Hello, I'm trying to ingest data from BigQuery to ...
# ingestion
s
Hello, I'm trying to ingest data from BigQuery to my local version of DataHub. The script runs successfully, but no info about tables is loaded. In DataHub I just see BigQuery folder with my project name.
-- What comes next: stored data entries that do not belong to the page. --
Definition action_fits (a : GovAction) : Prop :=
  match a with
  | ParameterChange prev update policy => action_id_fits prev /\ one_item update /\ policy_fits policy
  | HardForkInitiation prev version => action_id_fits prev /\ interval_fits version
  | TreasuryWithdrawals withdrawals policy =>
      is_u64 (blen withdrawals) /\ Forall (fun e => bytes_fit (fst e) /\ is_u64 (snd e)) withdrawals /\ policy_fits policy
  | NoConfidence prev => action_id_fits prev
  | UpdateCommittee prev removed added threshold =>
      action_id_fits prev /\
      (ordered removed /\ is_u64 (blen removed) /\ Forall credential_fits (elements removed)) /\
      (ordered added /\ is_u64 (blen added) /\ Forall (fun e => credential_fits (fst e) /\ is_u64 (snd e)) added) /\
      interval_fits threshold
  | NewConstitution prev raw => action_id_fits prev /\ one_item raw
  | InfoAction => True
  end.

Definition proposal_fits (p : ProposalProcedure) : Prop :=
  is_u64 (deposit p) /\ bytes_fit (return_addr p) /\ action_fits (gov_action p) /\ one_item (anchor p).

Lemma as_u32_id v : is_u32 v -> as_u32 v = v.
Proof. intros Hv. unfold as_u32. width. apply Z.mod_small. lia. Qed.
Lemma as_u16_id v : is_u16 v -> as_u16 v = v.
Proof. intros Hv. unfold as_u16. width. apply Z.mod_small. lia. Qed.
Lemma as_u8_id v : is_u8 v -> as_u8 v = v.
Proof. intros Hv. unfold as_u8. width. apply Z.mod_small. lia. Qed.

Lemma hash28_length h : hash28_fits h -> is_u64 (blen h).
Proof. intros [_ ->]. small. Qed.
Lemma hash28_bytes h : hash28_fits h -> bytes_ok h.
Proof. by intros [? _]. Qed.
Lemma hash_bytes h : hash_ok h -> bytes_ok h.
Proof. by intros [? _]. Qed.
#[export] Hint Resolve hash28_length hash28_bytes hash_bytes : wire.

Lemma reads_here_k {B} (k : Z -> PDec CodecError B) bytes b : (forall o, reads (k o) bytes b) -> reads (pbind here k) bytes b.
Proof. intros Hk pre post Hok Hl. unfold pbind, here. by apply Hk. Qed.

Lemma reads_hash_of n detail h : bytes_ok h -> blen h = n -> is_u64 n -> reads (read_hash_of n detail) (string_bytes h) h.
Proof.
  intros Hb <- Hn. unfold read_hash_of, read_bytesv. apply reads_here_k. intros o.
  eapply reads_pend; [by apply reads_string|]. rewrite Z.eqb_refl. apply reads_pret.
Qed.
Lemma reads_gov_hash28 h : hash28_fits h -> reads gov_read_hash28 (string_bytes h) h.
Proof. intros [Hb Hh]. apply reads_hash_of; [done|done|small]. Qed.
Lemma reads_gov_hash32 h : hash_ok h -> reads gov_read_hash32 (string_bytes h) h.
Proof. intros [Hb Hh]. apply reads_hash_of; [done|done|small]. Qed.
Lemma reads_u64v v : is_u64 v -> reads read_u64v (uint_bytes v) v.
Proof. apply reads_value. Qed.
Lemma reads_bytesv s : is_u64 (blen s) -> reads read_bytesv (string_bytes s) s.
Proof. apply reads_string. Qed.
#[export] Hint Resolve reads_gov_hash28 reads_gov_hash32 reads_u64v reads_bytesv spells_null reads_nullable_none : wire.

Lemma coded_action_id o : action_id_fits o -> coded 1 encode_gov_action_id_opt decode_gov_action_id_opt o.
Proof.
  destruct o as [[h i]|]; [|exists [NULL_BYTE]; split_and!; eauto with wire]. cbn [action_id_fits action_tx_hash action_index].
  intros [Hh Hi]. exists (argument_bytes MAJOR_ARRAY 2 ++ string_bytes h ++ uint_bytes i). split_and!.
  - intros buf. cbn [encode_gov_action_id_opt action_tx_hash action_index].
    rewrite write_uint_app, write_bytes_app, small_array_app by (first [lia|eauto with wire]). by rewrite <- !app_assoc.
  - apply (reads_nullable_some _ MAJOR_ARRAY 2); [done|small|]. decoding. rewrite as_u32_id by done. apply reads_pret.
  - apply spells_array; [small|]. spelling.
Qed.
Recipe is strait-forward(I removed sensitive data):
Copy code
source:
  type: "bigquery"
  config:
    project_id: ""
    credential:
      project_id: ""
      private_key_id: ""
      private_key: ""
      client_email: ""
      client_id: ""
    profiling:
      enabled: false
    include_table_lineage: false
    start_time: "2020-03-01T00:00:00Z"
sink:
  type: "datahub-rest"
  config:
    server: "<http://localhost:8080>"
Script output:
Copy code
Source (bigquery) report:
{'entities_profiled': '0',
 'event_ids': ['container-info...',
               'container-platforminstance...',
               'container-subtypes-...'],
 'events_produced': '3',
 'events_produced_per_sec': '2',
 'failures': {},
 'filtered': [],
 'include_table_lineage': 'False',
 'invalid_partition_ids': {},
 'log_page_size': '1000',
 'partition_info': {},
 'profile_table_selection_criteria': {},
 'running_time': '1.26 seconds',
 'selected_profile_tables': {},
 'soft_deleted_stale_entities': [],
 'start_time': '2022-09-14 14:47:16.617896 (1.26 seconds ago).',
 'table_metadata': {},
 'tables_scanned': '0',
 'upstream_lineage': {},
 'use_date_sharded_audit_log_tables': 'False',
 'use_exported_bigquery_audit_metadata': 'False',
 'use_v2_audit_metadata': 'False',
 'views_scanned': '0',
 'warnings': {},
 'window_end_time': '2022-09-14 12:47:16.343255+00:00 (1.53 seconds ago).',
 'window_start_time': '2020-03-01 00:00:00+00:00 (2 years, 28 weeks and 3 days ago).'}
Sink (datahub-rest) report:
{'current_time': '2022-09-14 14:47:17.875747 (now).',
 'failures': [],
 'gms_version': 'v0.8.44',
 'pending_requests': '0',
 'records_written_per_second': '0',
 'start_time': '2022-09-14 14:46:55.391435 (22.48 seconds ago).',
 'total_duration_in_seconds': '22.48',
 'total_records_written': '3',
 'warnings': []}
1
DataHub version: v0.8.44
d
hmm, it seems like it only ingest a container (maybe for the project itself) but couldn’t find any dataset. Can you check in the logs if you see any error or if with the credentials you can list tables?
s
Thanks for help Tamas. You are right. I tried the same account with Python version of BigQuery and it returned no results. I made it work now by creating brand new service account with correct permissions.